For the Chocolate Hazelnut Spread:

  • 2 and 1/2 cups of hazelnuts
  • 1 cup pure chocolate (or more if you like a more chocolate flavored hazelnut butter)
  • 1 and 1/2 teaspoon vanilla extract
  • 1/4 teaspoon of salt


  1. Put 2 cups of self-raising flower in a bowl.
  2. Add the spices.
  3. Add maple syrup.
  4. Now add 1/2 cup of cold butter. Knead into a cookie dough ball with cold hands and let it rest in the fridge for at least 1 hour.
  5. Cut the cookie dough into four equal pieces
  6. Roll into a cigar shape of about 1-inch thick
  7. Then cut into 1-inch pieces
  8. Roll each piece into a ball
  9. Put on a baking tray and leave some room between each peppernut
  10. Bake in a pre heated oven at 350℉ and bake for about 20 minutes
  11. Let them cool so they can get crunchy before you put some homemade Nutella between two peppernuts and create a peppernut macaron

For the Chocolate Hazelnut Spread:

  1. Pre heat the oven at 400 ℉ and bake the hazelnuts between 12-15 minutes.
  2. If you have skin on the hazelnuts remove then by rubbing them with a paper towel.
  3. Add the hazelnuts to a food processor and let it for 6 minutes.
  4. Heat the chocolate au bain-marie until completely dissolved.

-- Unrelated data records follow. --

(** ** The theorems on unique ids on concrete inputs *)

(** The batch holding [call_raw] and [stale_raw], with the distinct ids x1
    and x2: [normalizeTasks] returns two tasks that keep them. *)
Lemma normalize_distinct_ids_witness :
  ∃ out,
    normalizeTasks sample_StringToNumber sample_Date_parse sample_toISOString
      sample_now None (Some [Some call_raw; Some stale_raw]) = Some out
    ∧ length out = 2%nat
    ∧ id <$> out = ["x1"; "x2"]
    ∧ NoDup (id <$> out).
Proof.
  assert (∃ out,
    normalizeTasks sample_StringToNumber sample_Date_parse sample_toISOString
      sample_now None (Some [Some call_raw; Some stale_raw]) = Some out
    ∧ length out = 2%nat) as (out & Hn & Hlen).
  { vm_compute. eexists. split; reflexivity. }
  exists out. split_and!; [exact Hn|exact Hlen|..];
    apply (normalize_distinct_ids sample_StringToNumber sample_Date_parse
             sample_toISOString sample_now None [Some call_raw; Some stale_raw]
             out ["x1"; "x2"] Hn).
  all: try (repeat constructor; fail).
  all: apply NoDup_cons; (split; [|apply NoDup_singleton]);
    intros [=]%list_elem_of_singleton.
Defined.

(** In the store holding [report] and [call_task], adding a task with the
    supplied id n1 appends that id and keeps the ids unique. *)
Lemma unique_ids_preserved_witness :
  let s := mkStore [report; call_task] None in
  id <$> tasks (step sample_StringToNumber sample_toISOString s
                  (OpAdd sample_now None sample_now (raw_id "n1")))
    = ["t1"; "x1"; "n1"]
  ∧ NoDup (id <$> tasks (step sample_StringToNumber sample_toISOString s
                           (OpAdd sample_now None sample_now (raw_id "n1")))).
Proof.
  cbn zeta.
  assert (NoDup (id <$> tasks (mkStore [report; call_task] None))) as Hnd.
  { cbn. apply NoDup_cons. split; [|apply NoDup_singleton].
    intros [=]%list_elem_of_singleton. }
  destruct (unique_ids_preserved sample_StringToNumber sample_toISOString
              (mkStore [report; call_task] None) Hnd) as (_ & _ & _ & Hadd).
  apply (Hadd sample_now None sample_now (raw_id "n1") "n1"); [reflexivity|].
  cbn. intros [[=]|[[=]|[]%elem_of_nil]%elem_of_cons]%elem_of_cons.
Defined.

(** ** The further theorems on concrete inputs *)

(** The store loaded from [call_raw] is reachable: the title of its task
    is trimmed and not empty. *)
Lemma reachable_title_ok_witness :
  title call_task = "Call client" ∧ title_ok call_task.
Proof.
  split; [reflexivity|].
  assert (reachable sample_StringToNumber sample_Date_parse sample_toISOString
            (mkStore [call_task] None)) as Hr.
  { apply (reach_load _ _ _ sample_now None (Some [Some call_raw])).
    vm_compute. reflexivity. }
  destruct (reachable_title_ok sample_StringToNumber sample_Date_parse
              sample_toISOString _ Hr) as [Ht _].
  apply Ht. constructor.
Defined.

(** In the same store the revenue is finite. *)
Lemma reachable_revenue_finite_witness :
  isFinite (revenue call_task) = true.
Proof.
  assert (reachable sample_StringToNumber sample_Date_parse sample_toISOString
            (mkStore [call_task] None)) as Hr.
  { apply (reach_load _ _ _ sample_now None (Some [Some call_raw])).
    vm_compute. reflexivity. }
  destruct (reachable_revenue_finite sample_StringToNumber sample_Date_parse
              sample_toISOString _ Hr) as [Ht _].
  apply (Ht call_task). constructor.
Defined.

(** From the empty store, adding a Done task and patching it to Todo keeps
    [completedAt] in step with the status. *)
Lemma run_keeps_completedAt_witness :
  store_all completed_iff_done
    (run sample_StringToNumber sample_toISOString initial
       [OpAdd sample_now None sample_now
          (Raw.mk (VStr "d1") VUndef VUndef VUndef VUndef (VStr "Done") VUndef VUndef VUndef);
        OpUpdate (λ _, sample_now) "d1" (patch_of_status (VStr "Todo"))]).
Proof.
  apply run_keeps_completedAt. split; cbn; [|done].
  intros t Ht. by apply elem_of_nil in Ht.
Defined.

(** In the store holding [report] and [call_task], deleting t1, adding a
    task and calling the [undoDelete] of a render whose slot holds
    [report] puts [report] back after the new task. *)
Lemma undo_after_adds_and_updates_witness :
  let s := mkStore [report; call_task] None in
  let ops := [OpAdd sample_now None sample_now (raw_id "n1")] in
  let render := mkStore [call_task] (Some report) in
  ∃ t0, t0 ∈ tasks s ∧ id t0 = "t1" ∧
    let s1 := run sample_StringToNumber sample_toISOString
                (step sample_StringToNumber sample_toISOString s (OpDelete "t1"))
                ops in
    lastDeleted s1 = Some t0
    ∧ step_from sample_StringToNumber sample_toISOString render s1 OpUndo
      = mkStore (tasks s1 ++ [t0]) None
    ∧ ∀ render' s' op, op ∈ ops →
        step_from sample_StringToNumber sample_toISOString render' s' op
        = step sample_StringToNumber sample_toISOString s' op.
Proof.
  cbn zeta.
  apply (undo_after_adds_and_updates sample_StringToNumber sample_toISOString
           (mkStore [report; call_task] None) "t1" report
           [OpAdd sample_now None sample_now (raw_id "n1")]
           (mkStore [call_task] (Some report))).
  - constructor.
  - reflexivity.
  - reflexivity.
  - vm_compute. reflexivity.
Defined.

Take pan of the heat and set aside the bowl on top of the pan
  5. Add the melted chocolate, vanilla extract and salt to the hazelnut paste. Run food processor for another 6 minutes. Optional: add a scoop of vegan protein powder.
  6. Spoon the hazelnut paste into a glass jar. Let is cool before putting the lid on.
  7. Store outside the refrigerator in a dark cupboard.

Nutritional Information

Per Serving: Calories: 47 | Carbs: 8g | Fat: 2g | Protein: 0g | Sodium: 11mg | Sugar: 4g Note: The information shown is based on available ingredients and preparation. It should not be considered a substitute for a professional nutritionist’s advice.